(* ===== verification/AlertTools.v ===== *)
(** * Builder alerts for sizes and positions ([psychopy/alerts/AlertTools.py])

    [runTest] builds a stand-in window ([TestWin]) from the experiment's
    monitor, converts the component's [size] and [pos] parameters to
    pixels ([convertParamToPix]) and writes an alert for each coordinate
    larger than the window: 1001 and 1002 for the width and height of the
    size, 1003 and 1004 for the horizontal and vertical position, in this
    order ([testSize], [testPos]).

    What the file calls outside the sources ([ast.literal_eval],
    [numpy.array], [monitorunittools.convertToPix] and
    [Monitor.getSizePix]) is the interface class [UnitTools].  The alert
    log ([component.alerts]) is the state, the list of codes written in
    order.  Numbers are rationals (the float rounding of numpy is not
    modelled); a parameter dict and a parameter are the ones of
    [Polygon]. *)

From S2P Require Import Prelude Polygon.
From Stdlib Require Import QArith.
Open Scope Z_scope.

(** The library functions the checks call. *)
Class UnitTools := {
  (** [ast.literal_eval(s)]; raises on a text that is not a literal *)
  literal_eval : string -> Result PyVal;
  (** [numpy.array(v)], flattened to its numbers *)
  np_array : PyVal -> Result (list Q);
  (** [Monitor(monitor).getSizePix()] *)
  monitor_size_pix : PyVal -> list Q;
  (** [monitorunittools.convertToPix(vertices, pos, units, win)], the
      window given by its monitor and size *)
  convertToPix : list Q -> list Q -> PyVal -> PyVal -> list Q -> Result (list Q)
}.

(** [TestWin(exp, monitor)] *)
Record TestWin := mkTestWin { tw_useRetina : bool; tw_monitor : PyVal; tw_size : list Q }.

(** The parts of a component the checks read: its parameters and the
    experiment's settings. *)
Record AlertComponent := mkAlertComponent { ac_params : Polygon.Params; ac_settings : Polygon.Params }.

(** [component.alerts.write(code, component)] *)
Definition alert_write (code : Z) : PyM (list Z) unit := modify (fun log => log ++ [code])%list.

(** [a > b] on numbers *)
Definition q_gt (a b : Q) : bool := negb (Qle_bool a b).

Section Alerts.
Context `{UnitTools}.

Definition TestWin_init (monitor : PyVal) : TestWin := mkTestWin true monitor (monitor_size_pix monitor).

Definition convertParamToPix (value : PyVal) (win : TestWin) (units : PyVal) : Result (list Q) :=
  let? arr := match value with
              | VStr s => let? v := literal_eval s in np_array v
              | _ => np_array value
              end in
  let? pix := convertToPix arr [0; 0]%Q units (tw_monitor win) (tw_size win) in
  Ok (map (Qmult 2) pix).

(** The two comparisons of [testSize] and [testPos]. *)
Definition test_bounds (key : string) (codeX codeY : Z) (c : AlertComponent) (win : TestWin) (units : PyVal)
    : PyM (list Z) unit :=
  match dict_get (ac_params c) key with
  | None => ret tt
  | Some p =>
      do v <- lift (convertParamToPix (param_val p) win units);
      do x <- lift (py_getitem v 0); do w <- lift (py_getitem (tw_size win) 0);
      do! when (q_gt x w) (alert_write codeX);
      do y <- lift (py_getitem v 1); do h <- lift (py_getitem (tw_size win) 1);
      when (q_gt y h) (alert_write codeY)
  end.

Definition testSize (c : AlertComponent) (win : TestWin) (units : PyVal) : PyM (list Z) unit :=
  test_bounds "size" 1001 1002 c win units.

Definition testPos (c : AlertComponent) (win : TestWin) (units : PyVal) : PyM (list Z) unit :=
  test_bounds "pos" 1003 1004 c win units.

Definition runTest (c : AlertComponent) : PyM (list Z) unit :=
  do m <- lift (getp (ac_settings c) "Monitor");
  let win := TestWin_init (param_val m) in
  do u <- lift (getp (ac_settings c) "Units");
  do! testSize c win (param_val u);
  testPos c win (param_val u).
End Alerts.

(** ** What the checks write *)

(** The alerts one check writes: the codes of the coordinates larger than
    the window's, none when the component has no such parameter. *)
Definition bound_alerts (present : bool) (codeX codeY : Z) (x y w h : Q) : list Z :=
  if present then ((if q_gt x w then [codeX] else []) ++ (if q_gt y h then [codeY] else []))%list else [].

Section AlertProperties.
Context `{UnitTools}.

Lemma test_bounds_run key cx cy c win units x y w h log :
  tw_size win = [w; h]%Q ->
  (forall p, dict_get (ac_params c) key = Some p -> convertParamToPix (param_val p) win units = Ok [x; y]%Q) ->
  test_bounds key cx cy c win units log =
    (Ok tt, log ++ bound_alerts (is_some (dict_get (ac_params c) key)) cx cy x y w h)%list.
Proof.
  intros Hw Hc. unfold test_bounds, bound_alerts.
  destruct (dict_get (ac_params c) key) as [p|]; [|by rewrite app_nil_r].
  unfold bind. cbn [lift]. rewrite (Hc p eq_refl). cbn [py_getitem lift]. rewrite Hw.
  unfold when, alert_write, modify, ret.
  simpl. destruct (q_gt x w), (q_gt y h); simpl; by rewrite ?app_nil_r, <- ?app_assoc.
Qed.

(** C36: [runTest] on a component whose [size] and [pos] convert to two
    pixel coordinates each writes, after the alerts already logged, 1001
    and 1002 for a width and height of the size larger than the monitor's
    width and height, then 1003 and 1004 for a horizontal and vertical
    position larger than them, skipping the check of an absent
    parameter; no other alert is written. *)
Theorem runTest_alerts c m u Wd Ht sx sy px py log :
  dict_get (ac_settings c) "Monitor" = Some m -> dict_get (ac_settings c) "Units" = Some u ->
  monitor_size_pix (param_val m) = [Wd; Ht]%Q ->
  (forall p, dict_get (ac_params c) "size" = Some p ->
     convertParamToPix (param_val p) (TestWin_init (param_val m)) (param_val u) = Ok [sx; sy]%Q) ->
  (forall p, dict_get (ac_params c) "pos" = Some p ->
     convertParamToPix (param_val p) (TestWin_init (param_val m)) (param_val u) = Ok [px; py]%Q) ->
  runTest c log =
    (Ok tt, log ++ bound_alerts (is_some (dict_get (ac_params c) "size")) 1001 1002 sx sy Wd Ht
                ++ bound_alerts (is_some (dict_get (ac_params c) "pos")) 1003 1004 px py Wd Ht)%list.
Proof.
  intros Hm Hu HW Hs Hp. unfold runTest, bind. cbn [lift]. unfold getp. rewrite Hm, Hu.
  unfold testSize, testPos.
  rewrite (test_bounds_run _ _ _ _ _ _ sx sy Wd Ht) by done.
  rewrite (test_bounds_run _ _ _ _ _ _ px py Wd Ht) by done.
  by rewrite app_assoc.
Qed.
End AlertProperties.

(** ** An example: a monitor 1000 pixels wide, a component in pixels

    [convertToPix] in [pix] units is [vertices + pos] (the library's
    mapping for pixels); the example component is 600 pixels wide, which
    fits the 1000 pixel window, and placed 600 pixels left of the centre,
    which is off screen. *)

Fixpoint int_values (l : list PyVal) : Result (list Q) :=
  match l with
  | [] => Ok []
  | VInt z :: l => let? r := int_values l in Ok (inject_Z z :: r)
  | _ :: _ => Raise (TypeError "not a number")
  end.

Definition example_unit_tools : UnitTools := {|
  literal_eval _ := Raise (ValueError "malformed node or string");
  np_array v := match v with VTuple l => int_values l | VInt z => Ok [inject_Z z] | _ => Raise (TypeError "not a number") end;
  monitor_size_pix _ := [1000; 800]%Q;
  convertToPix vs pos units _ _ :=
    if is_str units "pix" then Ok (zip_with Qplus vs pos) else Raise (ValueError "unknown units")
|}.

Definition example_alert_component : AlertComponent :=
  mkAlertComponent
    [("size", base_param (VTuple [VInt 600; VInt 100])); ("pos", base_param (VTuple [VInt (-600); VInt 0]))]
    [("Monitor", base_param (VStr "testMonitor")); ("Units", base_param (VStr "pix"))].

(** The 600 pixel wide stimulus gets the alert for a size larger than
    the window (its width is doubled before the comparison); the one off
    screen on the left gets none. *)
Lemma runTest_alerts_witness :
  @runTest example_unit_tools example_alert_component [] = (Ok tt, [1001]).
Proof.
  rewrite (@runTest_alerts example_unit_tools example_alert_component (base_param (VStr "testMonitor"))
             (base_param (VStr "pix")) 1000 800 1200 200 (-1200) 0 [] eq_refl eq_refl eq_refl);
    [reflexivity| |]; intros p Hp; injection Hp as <-; reflexivity.
Defined.
(** C2. Postfix conversion followed by left-to-right reduction respects
    precedence and associates to the left at equal precedence:
    [2 + 3 × 4] is reordered to [2 3 4 × +] and evaluates to 14; a group
    holding [2 + 3] followed by [× 4] evaluates to 20; [2 ^ 3 ^ 2] is
    reordered to [2 3 ^ 2 ^] and evaluates to [pow (pow 2 3) 2], which is
    64 for a [Math.pow] that is exact on these two powers. *)
Theorem C2_precedence_and_left_associativity
    (Math : MathObject) (env : Environment)
    (Hcube : Math_pow Math 2 3 = 8%float)
    (Hsquare : Math_pow Math 8 2 = 64%float) :
  let two := NumberToken_new D2 in
  let three := NumberToken_new D3 in
  let four := NumberToken_new D4 in
  let plus := BinaryToken BinOp.add in
  let times := BinaryToken BinOp.mul in
  let power := BinaryToken BinOp.pow in
  toRPN precedence [two; plus; three; times; four]
  = [two; three; four; times; plus]
  /\ evaluate Math env (GroupToken [two; plus; three; times; four]) []
     = Ok (Num 14)
  /\ evaluate Math env
       (GroupToken [GroupToken [two; plus; three]; times; four]) []
     = Ok (Num 20)
  /\ toRPN precedence [two; power; three; power; two]
     = [two; three; power; two; power]
  /\ evaluate Math env (GroupToken [two; power; three; power; two]) []
     = Ok (Num (Math_pow Math (Math_pow Math 2 3) 2))
  /\ evaluate Math env (GroupToken [two; power; three; power; two]) []
     = Ok (Num 64).
Proof.
  intros two three four plus times power.
  assert (Hpow : evaluate Math env
                   (GroupToken [two; power; three; power; two]) []
                 = Ok (Num (Math_pow Math (Math_pow Math 2 3) 2)))
    by reflexivity.
  repeat split; try reflexivity.
  rewrite Hpow, Hcube, Hsquare. reflexivity.
Qed.

Lemma C2_precedence_witness :
  evaluate Math_small no_history
    (GroupToken [NumberToken_new D2; BinaryToken BinOp.pow;
                 NumberToken_new D3; BinaryToken BinOp.pow;
                 NumberToken_new D2]) []
  = Ok (Num 64).
Proof.
  apply (C2_precedence_and_left_associativity Math_small no_history);
    reflexivity.
Defined.

(** ** Dispatch to the last token *)

Lemma appendToLastToken_nil (d : AppendResult.t)
    (action : Token -> AppendResult.t * Token) :
  Formula.appendToLastToken d action [] = (d, []).
Proof. reflexivity. Qed.

Lemma appendToLastToken_snoc (d : AppendResult.t)
    (action : Token -> AppendResult.t * Token) (rest : list Token) (t : Token) :
  Formula.appendToLastToken d action (rest ++ [t])
  = (fst (action t),
     if isEqToken t
        && negb (AppendResult.eqb (fst (action t)) AppendResult.failed)
     then []
     else rest ++ [snd (action t)]).
Proof.
  unfold Formula.appendToLastToken. rewrite pop_snoc.
  destruct (action t) as [r t']. simpl.
  destruct (isEqToken t && negb (AppendResult.eqb r AppendResult.failed));
    reflexivity.
Qed.

Lemma AppendResult_eqb_eq (a b : AppendResult.t) :
  AppendResult.eqb a b = true <-> a = b.
Proof. destruct a, b; simpl; split; intro H; try reflexivity; discriminate. Qed.

Lemma AppendResult_eqb_neq (a b : AppendResult.t) :
  AppendResult.eqb a b = false <-> a <> b.
Proof.
  destruct a, b; simpl; split; intro H;
    try reflexivity; try discriminate; try (exfalso; apply H; reflexivity).
Qed.

(** A closing parenthesis never changes the last token, and the formula
    is not cleared by asking. *)
Lemma appendToLastToken_close (tokens : list Token) :
  Formula.appendToLastToken AppendResult.failed Token_appendClose tokens
  = (closeDirective tokens, tokens).
Proof.
  unfold closeDirective.
  destruct (array_cases tokens) as [->|(rest & t & ->)].
  - reflexivity.
  - rewrite appendToLastToken_snoc. destruct t; reflexivity.
Qed.

Lemma closeDirective_cases (tokens : list Token) :
  closeDirective tokens = AppendResult.failed
  \/ (closeDirective tokens = AppendResult.createAfter
      /\ exists rest t, tokens = rest ++ [t]
                        /\ isOpenToken t = false /\ isEqToken t = false).
Proof.
  unfold closeDirective.
  destruct (array_cases tokens) as [->|(rest & t & ->)].
  - left. reflexivity.
  - rewrite appendToLastToken_snoc.
    destruct t; simpl; auto; right; (split; [reflexivity|]);
      eexists _, _; repeat split.
Qed.

(** ** Closing a parenthesis *)

Lemma findOpen_app (l m : list Token) (n : nat) :
  n <= List.length l -> Formula.findOpen (l ++ m) n = Formula.findOpen l n.
Proof.
  induction n as [|i IH]; intro H; simpl.
  - reflexivity.
  - rewrite nth_error_app1 by lia. rewrite IH by lia. reflexivity.
Qed.

Lemma findOpen_snoc (l : list Token) (x : Token) :
  Formula.findOpen (l ++ [x]) (List.length (l ++ [x]))
  = if isOpenToken x then Some (List.length l)
    else Formula.findOpen l (List.length l).
Proof.
  rewrite length_app. simpl. rewrite Nat.add_1_r. simpl.
  rewrite nth_error_app2 by lia. rewrite Nat.sub_diag. simpl.
  rewrite findOpen_app by lia.
  destruct x; reflexivity.
Qed.

(** The backward search stops at the last Open marker of the array. *)
Lemma findOpen_spec (tokens : list Token) :
  match Formula.findOpen tokens (List.length tokens) with
  | Some i =>
      exists pre post,
        tokens = pre ++ OpenToken :: post
        /\ i = List.length pre
        /\ Forall (fun t => isOpenToken t = false) post
  | None => Forall (fun t => isOpenToken t = false) tokens
  end.
Proof.
  induction tokens as [|x l IH] using rev_ind.
  - simpl. constructor.
  - rewrite findOpen_snoc. destruct (isOpenToken x) eqn:Hx.
    + destruct x; try discriminate. exists l, []. repeat split. constructor.
    + destruct (Formula.findOpen l (List.length l)) as [i|].
      * destruct IH as (pre & post & -> & -> & Hpost).
        exists pre, (post ++ [x]). rewrite <- app_assoc. repeat split.
        apply Forall_app. split; [assumption|]. constructor; [assumption|constructor].
      * apply Forall_app. split; [assumption|]. constructor; [assumption|constructor].
Qed.

Lemma firstn_length_app {A : Type} (pre post : list A) :
  firstn (List.length pre) (pre ++ post) = pre.
Proof.
  rewrite firstn_app, Nat.sub_diag, firstn_all. simpl. apply app_nil_r.
Qed.

Lemma skipn_length_app {A : Type} (pre post : list A) (x : A) :
  skipn (List.length pre + 1) (pre ++ x :: post) = post.
Proof.
  rewrite Nat.add_1_r.
  change (pre ++ x :: post) with (pre ++ [x] ++ post).
  rewrite app_assoc.
  replace (S (List.length pre)) with (List.length (pre ++ [x]))
    by (rewrite length_app; simpl; lia).
  rewrite skipn_app, Nat.sub_diag, skipn_all. reflexivity.
Qed.

(** [appendClose] never throws; it fails without touching the array, or
    groups what follows the last Open marker. *)
Lemma appendClose_spec (tokens : list Token) :
  (Formula.appendClose tokens = Ok (false, tokens)
   /\ (closeDirective tokens = AppendResult.failed
       \/ (closeDirective tokens = AppendResult.createAfter
           /\ Forall (fun t => isOpenToken t = false) tokens)))
  \/ (exists pre post,
        tokens = pre ++ OpenToken :: post
        /\ Forall (fun t => isOpenToken t = false) post
        /\ post <> []
        /\ closeDirective tokens = AppendResult.createAfter
        /\ Formula.appendClose tokens = Ok (true, pre ++ [GroupToken post])).
Proof.
  unfold Formula.appendClose. rewrite appendToLastToken_close.
  destruct (closeDirective_cases tokens) as [Hf|(Hc & rest & t & Ht & Hopen & _)].
  - left. rewrite Hf. auto.
  - rewrite Hc. pose proof (findOpen_spec tokens) as Hs.
    destruct (Formula.findOpen tokens (List.length tokens)) as [i|].
    + right. destruct Hs as (pre & post & Htok & -> & Hpost).
      exists pre, post. repeat split; try assumption.
      * intros ->. rewrite Htok in Ht.
        change (pre ++ [OpenToken] = rest ++ [t]) in Ht.
        apply app_inj_tail in Ht. destruct Ht as [_ <-]. discriminate.
      * rewrite Htok at 1 2.
        rewrite firstn_length_app, skipn_length_app. reflexivity.
    + left. auto.
Qed.


(** C8. After a successful [appendClose] the formula ends in a Group;
    [backspace] replaces that Group by an Open marker followed by the
    Group's tokens, which is the formula before the grouping, and
    [appendClose] right after succeeds and gives the grouped formula
    again. *)
Theorem C8_backspace_undoes_close (tokens tokens' : list Token)
    (Hclose : Formula.appendClose tokens = Ok (true, tokens')) :
  (exists pre contents,
     tokens' = pre ++ [GroupToken contents]
     /\ Formula.backspace tokens' = pre ++ OpenToken :: contents)
  /\ Formula.backspace tokens' = tokens
  /\ Formula.appendClose (Formula.backspace tokens') = Ok (true, tokens').
Proof.
  destruct (appendClose_spec tokens)
    as [[Hfail _]|(pre & post & Htok & Hpost & _ & Hdir & Hok)].
  - rewrite Hfail in Hclose. discriminate.
  - rewrite Hok in Hclose. inversion Hclose; subst tokens'.
    assert (Hb : Formula.backspace (pre ++ [GroupToken post])
                 = pre ++ OpenToken :: post).
    { unfold Formula.backspace. rewrite pop_snoc. reflexivity. }
    split; [exists pre, post; auto|].
    rewrite Hb, <- Htok. auto.
Qed.
(** C7, amended.  When the declared key column is absent from a dataset
    that has at least one row, the hash join raises a KeyError for that
    key and returns nothing.  Otherwise it returns, and when a key
    column is absent from a dataset without rows the result is the
    empty frame. *)
Theorem hash_join_absent_key A B lk rk (join_type : string) :
  wf_frame A → wf_frame B →
  (key_missing A B lk rk →
   ∃ k, (k = lk ∨ k = rk) ∧ hash_join A B lk rk join_type = Raised (KeyError k)) ∧
  (¬ key_missing A B lk rk →
   ∃ df, hash_join A B lk rk join_type = Returned df ∧
         (lk ∉ columns A ∨ rk ∉ columns B → df = empty_frame)).
Proof.
  intros HA HB. rewrite hash_join_of_rows. unfold key_missing. split.
  - intros Hmiss.
    assert (Hnot : ¬ (Forall (has_key lk) (iterrows A) ∧
                      Forall (has_key rk) (iterrows B))).
    { intros [HallA HallB].
      apply (all_have_key A lk HA) in HallA.
      apply (all_have_key B rk HB) in HallB. tauto. }
    unfold hash_join_rows.
    destruct (len A <=? len B)%Z.
    + destruct (all_have_key_cases (iterrows A) lk) as [HallA|HallA].
      * destruct (build_spec (iterrows A) lk ∅ HallA) as (m & -> & _). simpl.
        exists rk. split; [by right|]. rewrite probe_raises; [done|tauto].
      * exists lk. split; [by left|]. by rewrite build_raises.
    + destruct (all_have_key_cases (iterrows B) rk) as [HallB|HallB].
      * destruct (build_spec (iterrows B) rk ∅ HallB) as (m & -> & _). simpl.
        exists lk. split; [by left|]. rewrite probe_raises; [done|tauto].
      * exists rk. split; [by right|]. by rewrite build_raises.
  - intros Hok.
    assert (HdA : data A = [] ∨ lk ∈ columns A).
    { destruct (data A); [by left|]. right.
      destruct (decide (lk ∈ columns A)); [done|]. exfalso. apply Hok. by left. }
    assert (HdB : data B = [] ∨ rk ∈ columns B).
    { destruct (data B); [by left|]. right.
      destruct (decide (rk ∈ columns B)); [done|]. exfalso. apply Hok. by right. }
    rewrite hash_join_rows_spec by (by apply all_have_key).
    eexists. split; [done|]. intros Habs.
    assert (Hempty : iterrows A = [] ∨ iterrows B = []).
    { unfold iterrows. destruct Habs as [Habs|Habs].
      - left. destruct HdA as [->|]; done.
      - right. destruct HdB as [->|]; done. }
    unfold hash_pairs.
    destruct Hempty as [-> | ->]; simpl;
      destruct (_ <=? _)%Z; simpl; rewrite ?flat_map_nil; done.
Qed.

---

§ **WHAT YOU ARE ASKED TO DO**: Your answer must be a single number: the count of lines above that contain the string "window".

§ **TASK OUTPUT**: 6